### Version compatibility check

This notebook compares the xsnow package installed in your environment with the documentation version it was written for. The helper below calls `scripts/check_docs_version.py` so you can confirm that the package and docs align before continuing.


In [None]:
from __future__ import annotations

import subprocess
import sys
from pathlib import Path
import warnings


def _find_script() -> Path | None:
    current = Path.cwd().resolve()
    for candidate in [current, *current.parents]:
        script = candidate / "scripts" / "check_docs_version.py"
        if script.exists():
            return script
    return None


def get_docs_version() -> tuple[str | None, str | None]:
    script_path = _find_script()
    if script_path is None:
        return None, "scripts/check_docs_version.py was not found"
    try:
        completed = subprocess.run(
            [sys.executable, str(script_path)],
            check=True,
            capture_output=True,
            text=True,
        )
    except subprocess.CalledProcessError as exc:
        output = (exc.stdout or "") + (exc.stderr or "")
        return None, output.strip() or str(exc)
    return completed.stdout.strip() or None, None


docs_version, docs_error = get_docs_version()

try:
    import xsnow
    package_version = xsnow.__version__
except Exception as exc:  # pylint: disable=broad-except
    xsnow = None  # type: ignore[assignment]
    package_version = None
    package_error = str(exc)
else:
    package_error = None

print(f"xsnow package version: {package_version if package_version else 'not installed'}")
if package_error and not package_version:
    print(f"Import error: {package_error}")

if docs_version:
    print(f"xsnow docs version: {docs_version}")
else:
    message = "xsnow docs version: unavailable"
    if docs_error:
        message += f" ({docs_error})"
    print(message)

if docs_version and package_version and docs_version != package_version:
    warnings.warn(
        "xsnow package version differs from the documentation version. "
        "Consider aligning them before executing the notebook.",
        stacklevel=2,
    )

# 05: Working with Custom Data

[![Open In Colab](https://colab.research.google.com/assets/colab-badge.svg)](https://colab.research.google.com/github/Austfi/xsnowForPatrol/blob/main/notebooks/05_working_with_custom_data.ipynb)

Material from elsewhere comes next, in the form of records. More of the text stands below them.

(* ===== verification/S3Storage.v ===== *)
(** * The S3 backend: [src/services/storage/s3_handler.rs]

The bucket is a map from keys to objects; what the SDK and the server answer
when a call fails is part of the environment.  The text of the [Expires]
header is written and read back by the SDK ([http_date],
[parse_http_date]). *)
From S2P Require Import Prelude RustStr SourceGuard RustFloat Params CacheKey KeyValidation Errors Storage.

Local Open Scope Z_scope.

Record S3Object := mk_S3Object {
  s3_body : list byte;
  s3_content_type : string;
  s3_cache_control : string;
  s3_expires : option string;
}.

Abbreviation Bucket := (gmap string S3Object).

Inductive S3Call :=
  | PutObject
  | HeadObject
  | GetObject
  | ReadBody
  | DeleteObject.

(** [s3_failure c] is the message of the error call [c] ends in, if it does;
    an absent object is not one of these. *)
Record S3Env := mk_S3Env {
  s3_now : Z;
  s3_failure : S3Call → option string;
}.

Section Operations.
Context (http_date : Z → string) (parse_http_date : string → option Z).

Definition s3_is_expired (now : Z) (expires : option string) : bool :=
  match expires ≫= parse_http_date with
  | None => false
  | Some secs => secs <=? unix_secs now
  end.

Definition s3_upload (e : S3Env) (key content_type : string) (data : list byte) (ttl : option Z)
    (bucket : Bucket) : result AnyhowError unit * Bucket :=
  let expires := http_date <$> (ttl ≫= checked_add_time (s3_now e)) in
  match s3_failure e PutObject with
  | Some _ => (Err (EMessage "Failed to upload image to MinIO"), bucket)
  | None =>
      (Ok (), <[key := mk_S3Object data content_type "public, max-age=31536000, immutable" expires]>
                bucket)
  end.

Definition s3_delete (e : S3Env) (key : string) (bucket : Bucket) : result AnyhowError unit * Bucket :=
  match s3_failure e DeleteObject with
  | Some _ => (Err (EMessage ("Failed to delete image from S3: " +:+ key)), bucket)
  | None => (Ok (), delete key bucket)
  end.

Definition s3_check (e : S3Env) (key : string) (bucket : Bucket) : result AnyhowError bool * Bucket :=
  match s3_failure e HeadObject with
  | Some err => (Err (EMessage ("S3 error: " +:+ err)), bucket)
  | None =>
      match bucket !! key with
      | None => (Ok false, bucket)
      | Some object =>
          if s3_is_expired (s3_now e) (s3_expires object)
          then (Ok false, (s3_delete e key bucket).2)
          else (Ok true, bucket)
      end
  end.

Definition s3_get (e : S3Env) (key : string) (bucket : Bucket) : result AnyhowError (list byte) * Bucket :=
  match s3_failure e GetObject with
  | Some _ => (Err (EMessage ("Failed to get image from S3: " +:+ key)), bucket)
  | None =>
      match bucket !! key with
      | None => (Err (EMessage ("Image not found in S3: " +:+ key)), bucket)
      | Some object =>
          if s3_is_expired (s3_now e) (s3_expires object)
          then (Err (EMessage ("Image not found in S3: " +:+ key +:+ " (expired)")),
                (s3_delete e key bucket).2)
          else
            match s3_failure e ReadBody with
            | Some err => (Err (EMessage ("Failed to read S3 response body: " +:+ err)), bucket)
            | None => (Ok (s3_body object), bucket)
            end
      end
  end.

#[export] Instance s3_backend : StorageBackend S3Env Bucket := {
  backend_now := s3_now;
  upload_image_with_ttl := s3_upload;
  check_cache := s3_check;
  get_image := s3_get;
  delete_image := s3_delete;
}.
End Operations.

(** ** The backend keeps the trait's promises *)

(** The year 10000: the last instant an HTTP date can name. *)
Definition http_date_end : Z := 253402300800 * second.

Section Contract.
Context (http_date : Z → string) (parse_http_date : string → option Z).
(** An HTTP date reads back to the second. *)
Hypothesis http_date_roundtrip : ∀ t, 0 ≤ t < http_date_end →
  parse_http_date (http_date t) = Some (unix_secs t).

Definition s3_live (bucket : Bucket) (t : Z) (key : string) : option (list byte) :=
  object ← bucket !! key;
  if s3_is_expired parse_http_date t (s3_expires object) then None else Some (s3_body object).

Lemma s3_expired_later now t expires :
  now ≤ t → s3_is_expired parse_http_date now expires = true →
  s3_is_expired parse_http_date t expires = true.
Proof.
  unfold s3_is_expired. destruct (expires ≫= parse_http_date); [|done]. rewrite !Z.leb_le.
  intros Ht Hn. enough (unix_secs now ≤ unix_secs t) by lia. clear Hn. unfold unix_secs.
  destruct (Z.ltb_spec now 0), (Z.ltb_spec t 0); try lia; [apply Z.div_pos; [lia|done]|].
  by apply Z.div_le_mono.
Qed.

(** Evicting an expired object shows to nobody. *)
Lemma s3_evict_frame e key bucket object k t :
  bucket !! key = Some object → s3_is_expired parse_http_date (s3_now e) (s3_expires object) = true →
  s3_now e ≤ t → s3_live (s3_delete e key bucket).2 t k = s3_live bucket t k.
Proof.
  intros Hobj Hexp Ht. unfold s3_delete. destruct (s3_failure e DeleteObject); [done|]. simpl.
  unfold s3_live. destruct (decide (k = key)) as [->|Hne].
  - rewrite lookup_delete, Hobj. simpl. rewrite (s3_expired_later _ _ _ Ht Hexp). by case_decide.
  - by rewrite lookup_delete_ne.
Qed.

Lemma s3_reads_frame e key bucket k t :
  s3_now e ≤ t →
  s3_live (s3_check parse_http_date e key bucket).2 t k = s3_live bucket t k
  ∧ s3_live (s3_get parse_http_date e key bucket).2 t k = s3_live bucket t k.
Proof.
  intros Ht. unfold s3_check, s3_get. destruct (bucket !! key) as [object|] eqn:Hobj.
  2: { by destruct (s3_failure e HeadObject), (s3_failure e GetObject). }
  destruct (s3_is_expired parse_http_date (s3_now e) (s3_expires object)) eqn:Hexp.
  - pose proof (s3_evict_frame e key bucket object k t Hobj Hexp Ht).
    by destruct (s3_failure e HeadObject), (s3_failure e GetObject).
  - destruct (s3_failure e HeadObject), (s3_failure e GetObject), (s3_failure e ReadBody); done.
Qed.

#[export] Instance s3_contract :
  StorageContract (B := s3_backend http_date parse_http_date) S3Env Bucket.
Proof.
  refine {| usable := λ _, True; sound := λ _, True;
            calm := λ e, ∀ c, s3_failure e c = None; honest := λ _, True; horizon := http_date_end;
            live := s3_live |}; simpl.
  - done.
  - intros e key ct data ttl bucket _ _. split; [done|]. intros k t _ Hk. unfold s3_upload.
    destruct (s3_failure e PutObject); [done|]. unfold s3_live. simpl. by rewrite lookup_insert_ne.
  - intros e key ct data ttl bucket He _ _. unfold s3_upload. by rewrite He.
  - intros e key ct data ttl bucket _ _ _ Hnow Httl. unfold s3_upload.
    destruct (s3_failure e PutObject); [done|]. simpl. intros _ t Ht. unfold s3_live. rewrite lookup_insert. case_decide; [|done].
    cbn [mbind option_bind s3_expires s3_body]. unfold s3_is_expired. destruct ttl as [d|]; simpl; [|done].
    destruct (Httl d eq_refl) as [Hd Hend]. unfold checked_add_time.
    rewrite (proj2 (Z.ltb_lt _ _)) by (unfold http_date_end, time_end, second in *; lia).
    simpl. rewrite http_date_roundtrip by lia.
    pose proof (unix_secs_spec (s3_now e + d) ltac:(lia)). pose proof (unix_secs_spec t Ht).
    unfold second in *.
    destruct (Z.leb_spec (unix_secs (s3_now e + d)) (unix_secs t));
      (split; intros; [try done; lia|done || lia]).
  - intros e key bucket _ _. split; [done|]. intros k t _ Ht. by apply s3_reads_frame.
  - intros e key bucket He _ _. unfold s3_check, s3_live. rewrite He.
    destruct (bucket !! key) as [object|]; simpl; [|done]. by destruct (s3_is_expired _ _ _).
  - intros e key bucket b _ _ _. unfold s3_check, s3_live. destruct (s3_failure e HeadObject); [done|].
    destruct (bucket !! key) as [object|]; simpl; [|congruence]. destruct (s3_is_expired _ _ _); simpl; congruence.
  - intros e key bucket _ _. split; [done|]. intros k t _ Ht. by apply s3_reads_frame.
  - intros e key bucket He _ _. unfold s3_get, s3_live. rewrite !He.
    destruct (bucket !! key) as [object|]; simpl; [|by apply missing_message].
    destruct (s3_is_expired _ _ _); [by apply missing_message|done].
  - intros e key bucket data _ _ _. unfold s3_get, s3_live. destruct (s3_failure e GetObject); [done|].
    destruct (bucket !! key) as [object|]; simpl; [|done]. destruct (s3_is_expired _ _ _); [done|].
    destruct (s3_failure e ReadBody); simpl; [done|congruence].
  - intros e key bucket _ _. split; [done|]. intros k t _ Hk. unfold s3_delete, s3_live.
    destruct (s3_failure e DeleteObject); [done|]. simpl. by rewrite lookup_delete_ne.
  - intros e key bucket He _ _. unfold s3_delete, s3_live. rewrite He. simpl. split; [done|].
    intros t. rewrite lookup_delete. by case_decide.
Defined.
End Contract.
(** The canvas header reads back. *)
Lemma read_vp8x w h :
  1 ≤ w ≤ 2 ^ 24 → 1 ≤ h ≤ 2 ^ 24 →
  let vp8x := [byte_of_val 18] ++ [x00; x00; x00] ++ take 3 (to_le_bytes 4 (w - 1))
                ++ take 3 (to_le_bytes 4 (h - 1)) in
  get_range vp8x 0 1 = Some [byte_of_val 18]
  ∧ read_at true vp8x 4 7 = Some (w - 1) ∧ read_at true vp8x 7 10 = Some (h - 1).
Proof.
  intros Hw Hh. rewrite !take_to_le by lia.
  set (lw := to_le_bytes 3 (w - 1)). set (lh := to_le_bytes 3 (h - 1)).
  assert (Hlens : len lw = 3 ∧ len lh = 3) by (unfold len, lw, lh; by rewrite !to_le_length).
  intros vp8x. split_and!; [done| |].
  - subst vp8x. header_field ([byte_of_val 18] ++ [x00; x00; x00]) lh.
  - subst vp8x. rewrite <- (app_nil_r lh).
    header_field ([byte_of_val 18] ++ [x00; x00; x00] ++ lw) (@nil byte).
Qed.

Section Roundtrip.
Context (encode_frame : list byte → Z → Z → option (list byte)).

(** A frame of the file is the frame it was made from: the whole canvas,
    replacing what was there, for its own delay, with its own bitstream. *)
Definition shows (w h : Z) (frame : Frame) (rf : ReadFrame) : Prop :=
  frame_width frame = w ∧ frame_height frame = h
  ∧ ∃ webp, encode_frame (frame_raw frame) w h = Some webp
      ∧ rf = mk_ReadFrame 0 0 w h (Z.min (delay_ms frame) (2 ^ 24 - 1)) [byte_of_val 2] (drop 12 webp).

Lemma read_anmf_payload w h frame payload :
  1 ≤ w ≤ 2 ^ 24 → 1 ≤ h ≤ 2 ^ 24 → 0 ≤ delay_ms frame →
  anmf_payload encode_frame w h (w - 1) (h - 1) frame = Ok payload →
  ∃ rf, read_anmf payload = Some rf ∧ shows w h frame rf.
Proof.
  intros Hw Hh Hd. unfold anmf_payload.
  destruct (Z.eqb_spec (frame_width frame) w) as [Hfw|]; cbn [negb orb]; [|done].
  destruct (Z.eqb_spec (frame_height frame) h) as [Hfh|]; cbn [negb orb]; [|done].
  intros. invert_ok.
  assert (Hinner : x0 = drop 12 x).
  { unfold get_range in H0. destruct (_ && _); [|done]. injection H0 as <-.
    apply take_ge. rewrite length_drop. unfold len. lia. }
  set (d := Z.min (delay_ms frame) (2 ^ 24 - 1)).
  set (z := to_le_bytes 3 0). set (lw := to_le_bytes 3 (w - 1)). set (lh := to_le_bytes 3 (h - 1)).
  set (ld := to_le_bytes 3 d).
  assert (payload = z ++ z ++ lw ++ lh ++ ld ++ [byte_of_val 2] ++ x0) as Hp by (symmetry; exact H1).
  clear H1.
  assert (Hlens : len z = 3 ∧ len lw = 3 ∧ len lh = 3 ∧ len ld = 3)
    by (unfold len, z, lw, lh, ld; rewrite !to_le_length; lia).
  assert (read_at true payload 0 3 = Some 0) as E1
    by header_field (@nil byte) (z ++ lw ++ lh ++ ld ++ [byte_of_val 2] ++ x0).
  assert (read_at true payload 3 6 = Some 0) as E2
    by header_field z (lw ++ lh ++ ld ++ [byte_of_val 2] ++ x0).
  assert (read_at true payload 6 9 = Some (w - 1)) as E3
    by header_field (z ++ z) (lh ++ ld ++ [byte_of_val 2] ++ x0).
  assert (read_at true payload 9 12 = Some (h - 1)) as E4
    by header_field (z ++ z ++ lw) (ld ++ [byte_of_val 2] ++ x0).
  assert (read_at true payload 12 15 = Some d) as E5
    by header_field (z ++ z ++ lw ++ lh) ([byte_of_val 2] ++ x0).
  assert (get_range payload 15 16 = Some [byte_of_val 2]) as E6.
  { replace payload with ((z ++ z ++ lw ++ lh ++ ld) ++ [byte_of_val 2] ++ x0)
      by (subst payload; rewrite <- ?app_assoc; reflexivity).
    apply get_range_middle; unfold len in *; rewrite !length_app; cbn [length]; lia. }
  assert (get_range payload 16 (len payload) = Some x0) as E7.
  { replace payload with ((z ++ z ++ lw ++ lh ++ ld ++ [byte_of_val 2]) ++ x0 ++ [])
      by (subst payload; rewrite app_nil_r, <- ?app_assoc; reflexivity).
    apply get_range_middle; unfold len in *; rewrite !length_app; cbn [length]; lia. }
  exists (mk_ReadFrame 0 0 w h d [byte_of_val 2] x0). split.
  - unfold read_anmf. rewrite E1, E2, E3, E4, E5, E6, E7. cbn. do 2 f_equal; lia.
  - split_and!; [done|done|]. exists x. by rewrite Hinner.
Qed.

This notebook shows you how to prepare and load your own SNOWPACK output files into xsnow.

## What You'll Learn

- Preparing your own .pro and .smet files
- File format requirements
- Loading custom data
- Troubleshooting common issues
- Merging multiple data sources
- Data validation


## Installation (For Colab Users)

Set `INSTALL_XSNOW = True` in the next cell if you need to install xsnow. When enabled you can pick `INSTALL_METHOD = "pip"` to install published packages or `INSTALL_METHOD = "dev"` to work from a local clone. The cell also installs the supporting scientific Python stack used throughout the course.


In [None]:
import subprocess
import sys
from pathlib import Path

INSTALL_XSNOW = False  # Set to True to install or update xsnow in this environment.
INSTALL_METHOD = "pip"  # Choose "pip" for a package install, or "dev" for a developer clone.
DEV_REPO_URL = "https://gitlab.com/avacollabra/postprocessing/xsnow.git"
DEV_CLONE_DIR = Path.home() / "xsnow-dev"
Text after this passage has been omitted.